The Express Tribune, however, takes a different approach. Taking of from the discussion on Kashmir in the European Union parliament, the editorial first says that EU Minister Tytti Tuppurainen — speaking on behalf of European Commission Vice President Federica Mogherini “said the EU would continue to closely monitor the situation, while demanding that freedom of movement and means of communication in the besieged territory should be fully restored as well as access to all essential services”.


Then, it makes a jump to claiming a jingoistic diplomatic victory: “The incumbent government’s efforts to internationalise India’s illegal annexation of Kashmir on August 5 and the barbarism that continues there ever since are commendable. The PM and his team are leaving no stone unturned to keep the issue burning bright.”

Media Muzzled

Going by the press, the freedom of the press and to dissent is under threat across South Asia. In the last week alone, two leading English-language newspapers have commented

“Should we expect public floggings of journalists, as in the days of Gen Zia?” That’s how Dawn’s editorial ends on September 20. The newspaper’s reaction is understandable, given that the Pakistan government has approved the creation of “media courts” to “dispense with complaints relating to the media within 90 days”.

Calling it an “extremely unwise and provocative idea”, and acknowledging the “qualifiers” the PTI government in Pakistan has put in place, the editorial claims that “no one buys the fiction that such courts are desired for any benign purpose”. It calls the last year “an unrelenting attack on the press”.

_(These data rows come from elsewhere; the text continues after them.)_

(** [seek_to_offset]: [&data[offset..]], then [key_len], the key,
    [value_len] and the value; key and value are replaced. *)
Definition seek_to_offset (it : BlockIterator) (offset : nat) : option BlockIterator :=
  let d := Block.data (block it) in
  if decide (length d < offset) then None else
  '(key_len, d) ← get_u16 (drop offset d);
  let kl := Z.to_nat key_len in
  if decide (length d < kl) then None else
  let k := take kl d in
  let d := drop kl d in
  '(value_len, d) ← get_u16 d;
  let vl := Z.to_nat value_len in
  if decide (length d < vl) then None else
  Some (mkIter (block it) k (take vl d) (idx it)).

(** [seek_to]: past the end, key and value are cleared and [idx] is left
    as it is; otherwise the entry at [offsets[idx]] is read. *)
Definition seek_to (it : BlockIterator) (i : nat) : option BlockIterator :=
  if decide (length (Block.offsets (block it)) <= i) then
    Some (mkIter (block it) [] [] (idx it))
  else
    offset ← Block.offsets (block it) !! i;
    it' ← seek_to_offset it (Z.to_nat offset);
    Some (mkIter (block it') (key it') (value it') i).

Definition is_valid (it : BlockIterator) : bool :=
  match key it with [] => false | _ :: _ => true end.

Definition seek_to_first (it : BlockIterator) : option BlockIterator := seek_to it 0.

(** [next]: [self.idx += 1; self.seek_to(self.idx)]. *)
Definition next (it : BlockIterator) : option BlockIterator :=
  seek_to (mkIter (block it) (key it) (value it) (S (idx it))) (S (idx it)).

Dawn acknowledges that no government, especially the military dictatorships of Pakistan, has been comfortable with a free press. It also recalls the “plethora of ‘press advices’” issued during the dictatorship of General Ziaul Haq and the restrictions put in place by the Nawaz Sharif government. Yet, it asks this government to hold itself to higher standard rather than do worse than its predecessors: “Instead of acquiring the reputation of a regime that recalls the darkest days of censorship, the government should strengthen Pemra and PCP by respecting their autonomy rather than proposing a system whereby they would function as mere post offices.”

VIP culture

The Kathmandu Post in its September 16 editorial also defends the freedom of speech and expression, and the right to criticise the government. The problem began when Minister for Culture, Tourism and Civil Aviation Yogesh Bhattarai allegedly delayed a flight and were confronted and criticised by passengers. First, a half-hearted apology was issued by an aide of the minister. But soon, “Gyanendra Shahi, one of the passengers who heavily criticised Bhattarai, was detained by the police. The minister’s apology, issued by his aide, followed yet another statement by the ruling party’s youth wing, declaring that Shahi has been banned from entering Kaski district.”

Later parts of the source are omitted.